:: What needs to be done ::
Work out how many lines below contain "does", then write only that number.

───── Records to use ─────

(** * The msgpack-c memory pool (zone), C++11 flavour

  A shallow embedding of [include/msgpack/detail/cpp11_zone.hpp] and the
  properties of its chunked bump allocator and finalizer registry.

  Conventions of the embedding.
  - [size_t] values are integers in [0, 2^64); every arithmetic operation
    the source performs on them is written with its wrap-around.
  - Pointers are byte addresses ([Z], [0] is [nullptr]); pointer arithmetic
    on [finalizer*] scales by [sizeof(finalizer)].
  - The system allocator ([::malloc], [::realloc], [::free]) and the
    observable effects (finalizer invocations, deletions performed by a
    [unique_ptr]) live in a [world] that every operation threads through.
  - A [chunk] is written once, when it is linked; the list of chunks is
    therefore the inductive value reached from [m_head] through [m_next].
  - A call that never returns is [None]; a call that returns either
    completes ([Normal]) or propagates an exception ([Raise]). *)

From Stdlib Require Import ZArith List Lia Bool.
From stdpp Require Import base option list gmap.
Import ListNotations.
Local Open Scope Z_scope.

(** ** Platform constants (LP64) *)

Module Platform.

Definition size_mod : Z := 2 ^ 64.

(** Reduction of an integer to its [size_t] value. *)
Definition size_t (x : Z) : Z := x mod size_mod.

Definition sizeof_int : Z := 4.
Definition sizeof_ptr : Z := 8.

(** [#define MSGPACK_ZONE_CHUNK_SIZE 8192] *)
Definition MSGPACK_ZONE_CHUNK_SIZE : Z := 8192.

(** [#define MSGPACK_ZONE_ALIGN sizeof(int)] *)
Definition MSGPACK_ZONE_ALIGN : Z := sizeof_int.

(** [struct finalizer { void (*m_func)(void*); void* m_data; }] *)
Definition sizeof_finalizer : Z := 2 * sizeof_ptr.

(** [struct chunk { chunk* m_next; }] *)
Definition sizeof_chunk : Z := sizeof_ptr.

(** [size_t m_chunk_size; chunk_list m_chunk_list; finalizer_array
    m_finalizer_array;] with three words in each of the two members. *)
Definition sizeof_zone : Z := sizeof_ptr + 3 * sizeof_ptr + 3 * sizeof_ptr.

(** The largest object the system allocator ever grants. *)
Definition PTRDIFF_MAX : Z := 2 ^ 63 - 1.

End Platform.
Import Platform.

(** ** Exceptions and results *)

Inductive exn : Type :=
| bad_alloc                (* std::bad_alloc *)
| thrown (code : Z).       (* whatever a user constructor throws *)

Inductive result (A : Type) : Type :=
| Normal (a : A)
| Raise (e : exn).
Arguments Normal {A} a.
Arguments Raise {A} e.

(** [struct finalizer]: the pair (function pointer, opaque argument). *)
Record finalizer : Type := Finalizer { m_func : Z; m_data : Z }.

(** ** The environment: system allocator and observable effects *)

Module Sys.

Inductive syscall : Type :=
| Malloc (size ret : Z)
| Realloc (p size ret : Z)
| Free (p : Z).

Record world : Type := World {
  blocks  : gmap Z Z;          (* live heap blocks: base address ↦ size *)
  brk     : Z;                 (* first address never handed out *)
  fmem    : Z -> finalizer;    (* the finalizer objects stored in memory *)
  oracle  : list bool;         (* does the allocator have memory, call by call *)
  syslog  : list syscall;      (* calls of the system allocator, oldest first *)
  invoked : list finalizer;    (* finalizers called so far, oldest first *)
  deleted : list Z;            (* objects deleted by a unique_ptr, oldest first *)
}.

Definition upd_heap (f : gmap Z Z -> gmap Z Z) (b : Z) (w : world) : world :=
  {| blocks := f (blocks w); brk := b; fmem := fmem w; oracle := oracle w;
     syslog := syslog w; invoked := invoked w; deleted := deleted w |}.

Definition upd_fmem (m : Z -> finalizer) (w : world) : world :=
  {| blocks := blocks w; brk := brk w; fmem := m; oracle := oracle w;
     syslog := syslog w; invoked := invoked w; deleted := deleted w |}.

Definition consume (w : world) : world :=
  {| blocks := blocks w; brk := brk w; fmem := fmem w; oracle := tl (oracle w);
     syslog := syslog w; invoked := invoked w; deleted := deleted w |}.

Definition log_call (c : syscall) (w : world) : world :=
  {| blocks := blocks w; brk := brk w; fmem := fmem w; oracle := oracle w;
     syslog := syslog w ++ [c]; invoked := invoked w; deleted := deleted w |}.

(** A finalizer is called: [m_func(m_data)]. *)
Definition invoke (f : finalizer) (w : world) : world :=
  {| blocks := blocks w; brk := brk w; fmem := fmem w; oracle := oracle w;
     syslog := syslog w; invoked := invoked w ++ [f]; deleted := deleted w |}.

(** [delete p], as done by the destructor of a [unique_ptr] that owns [p]. *)
Definition delete_object (p : Z) (w : world) : world :=
  {| blocks := blocks w; brk := brk w; fmem := fmem w; oracle := oracle w;
     syslog := syslog w; invoked := invoked w; deleted := deleted w ++ [p] |}.

(** The allocator grants a request when the size is one it can represent
    and the oracle says memory is left (an exhausted oracle always does). *)
Definition grants (size : Z) (w : world) : bool :=
  (size <=? PTRDIFF_MAX) && hd true (oracle w).

(** Blocks are carved at increasing 16-byte aligned addresses and never
    reused; a block of [size] bytes occupies [brk, brk + size). *)
Definition next_brk (size : Z) (w : world) : Z := brk w + 16 * (size / 16 + 1).

Definition malloc (size : Z) (w : world) : Z * world :=
  if grants size w then
    (brk w, log_call (Malloc size (brk w))
              (upd_heap <[brk w := size]> (next_brk size w) (consume w)))
  else (0, log_call (Malloc size 0) (consume w)).

Definition free (p : Z) (w : world) : world :=
  log_call (Free p) (if p =? 0 then w else upd_heap (delete p) (brk w) w).

(** The new block receives the bytes of the old one; what lies beyond the
    old size is indeterminate in C and is here whatever followed the old
    block. *)
Definition moved (m : Z -> finalizer) (p q size : Z) : Z -> finalizer :=
  fun a => if (q <=? a) && (a <? q + size) then m (p + (a - q)) else m a.

Definition realloc (p size : Z) (w : world) : Z * world :=
  if grants size w then
    (brk w, log_call (Realloc p size (brk w))
              (upd_fmem (moved (fmem w) p (brk w) size)
                 (upd_heap (fun b => <[brk w := size]> (delete p b))
                    (next_brk size w) (consume w))))
  else (0, log_call (Realloc p size 0) (consume w)).

(** A machine on which nothing was allocated yet. *)
Definition boot (o : list bool) : world :=
  {| blocks := ∅; brk := 16; fmem := fun _ => Finalizer 0 0; oracle := o;
     syslog := []; invoked := []; deleted := [] |}.

End Sys.
Import Sys.

(** ** [struct finalizer_array] *)

Module finalizer_array.

Record t : Type := Make { m_tail : Z; m_end : Z; m_array : Z }.

(** [finalizer_array():m_tail(nullptr), m_end(nullptr), m_array(nullptr)] *)
Definition init : t := {| m_tail := 0; m_end := 0; m_array := 0 |}.

(** [for(; fin != m_array; --fin) ( *(fin-1))();]  The loop leaves when
    [fin] meets [m_array]; [None] when it never does. *)
Fixpoint call_loop (fuel : nat) (arr fin : Z) (w : world) : option world :=
  if fin =? arr then Some w
  else match fuel with
       | O => None
       | S k => call_loop k arr (fin - sizeof_finalizer)
                  (invoke (fmem w (fin - sizeof_finalizer)) w)
       end.

(** [void call()].  A loop that terminates does so within
    [|m_tail - m_array|] steps. *)
Definition call (fa : t) (w : world) : option world :=
  call_loop (Z.abs_nat (m_tail fa - m_array fa)) (m_array fa) (m_tail fa) w.

(** [~finalizer_array() { call(); ::free(m_array); }] *)
Definition dtor (fa : t) (w : world) : option world :=
  match call fa w with
  | Some w1 => Some (free (m_array fa) w1)
  | None => None
  end.

(** [void clear() { call(); m_tail = m_array; }] *)
Definition clear (fa : t) (w : world) : option (t * world) :=
  match call fa w with
  | Some w1 =>
      Some ({| m_tail := m_array fa; m_end := m_end fa; m_array := m_array fa |}, w1)
  | None => None
  end.

(** [void push_expand(void ( *func)(void* ), void* data)] *)
Definition push_expand (f : finalizer) (fa : t) (w : world)
  : result unit * t * world :=
  let nused := (m_end fa - m_array fa) / sizeof_finalizer in
  let nnext :=
    if nused =? 0
    then (if sizeof_finalizer <? 72 / 2 then 72 / sizeof_finalizer else 8)
    else size_t (nused * 2) in
  let (tmp, w1) := realloc (m_array fa) (size_t (sizeof_finalizer * nnext)) w in
  if tmp =? 0 then (Raise bad_alloc, fa, w1)
  else
    let tail := tmp + sizeof_finalizer * nused in
    (Normal tt,
     {| m_array := tmp;
        m_end := tmp + sizeof_finalizer * nnext;
        m_tail := tail + sizeof_finalizer |},
     upd_fmem (fun a => if a =? tail then f else fmem w1 a) w1).

(** [void push(void ( *func)(void* data), void* data)] *)
Definition push (f : finalizer) (fa : t) (w : world)
  : result unit * t * world :=
  let fin := m_tail fa in
  if fin =? m_end fa then push_expand f fa w
  else
    (Normal tt,
     {| m_tail := m_tail fa + sizeof_finalizer;
        m_end := m_end fa; m_array := m_array fa |},
     upd_fmem (fun a => if a =? fin then f else fmem w a) w).

(** [--m_finalizer_array.m_tail], as written in [zone::allocate]. *)
Definition pop_last (fa : t) : t :=
  {| m_tail := m_tail fa - sizeof_finalizer;
     m_end := m_end fa; m_array := m_array fa |}.

End finalizer_array.

(** ** [struct chunk] and [struct chunk_list] *)

(** A chunk header at address [c_addr]: [Last] when its [m_next] is
    [nullptr], [Link] when [m_next] points to an older chunk. *)
Inductive chunk : Type :=
| Last (c_addr : Z)
| Link (c_addr : Z) (next : chunk).

Definition c_addr (c : chunk) : Z :=
  match c with Last a => a | Link a _ => a end.

Definition m_next (c : chunk) : option chunk :=
  match c with Last _ => None | Link _ n => Some n end.

(** The headers reached from a chunk, newest first. *)
Fixpoint chain (c : chunk) : list Z :=
  match c with
  | Last a => [a]
  | Link a n => a :: chain n
  end.

(** The chunk whose [m_next] is [nullptr]. *)
Fixpoint terminal (c : chunk) : chunk :=
  match c with
  | Last a => c
  | Link a n => terminal n
  end.

Module chunk_list.

Record t : Type := Make { m_free : Z; m_ptr : Z; m_head : chunk }.

(** [chunk_list(size_t chunk_size)] *)
Definition ctor (chunk_size : Z) (w : world) : result t * world :=
  let (c, w1) := malloc (size_t (sizeof_chunk + chunk_size)) w in
  if c =? 0 then (Raise bad_alloc, w1)
  else (Normal {| m_head := Last c;           (* c->m_next = nullptr *)
                  m_free := chunk_size;
                  m_ptr := c + sizeof_chunk |}, w1).

(** The loop of [~chunk_list()]: every chunk is freed. *)
Fixpoint free_all (c : chunk) (w : world) : world :=
  match c with
  | Link a n => free_all n (free a w)
  | Last a => free a w
  end.

Definition dtor (cl : t) (w : world) : world := free_all (m_head cl) w.

(** The loop of [clear]: a chunk is freed when it has a successor; the one
    without becomes [m_head]. *)
Fixpoint free_but_last (c : chunk) (w : world) : chunk * world :=
  match c with
  | Link a n => free_but_last n (free a w)
  | Last a => (c, w)
  end.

─────

:: Output below ::
4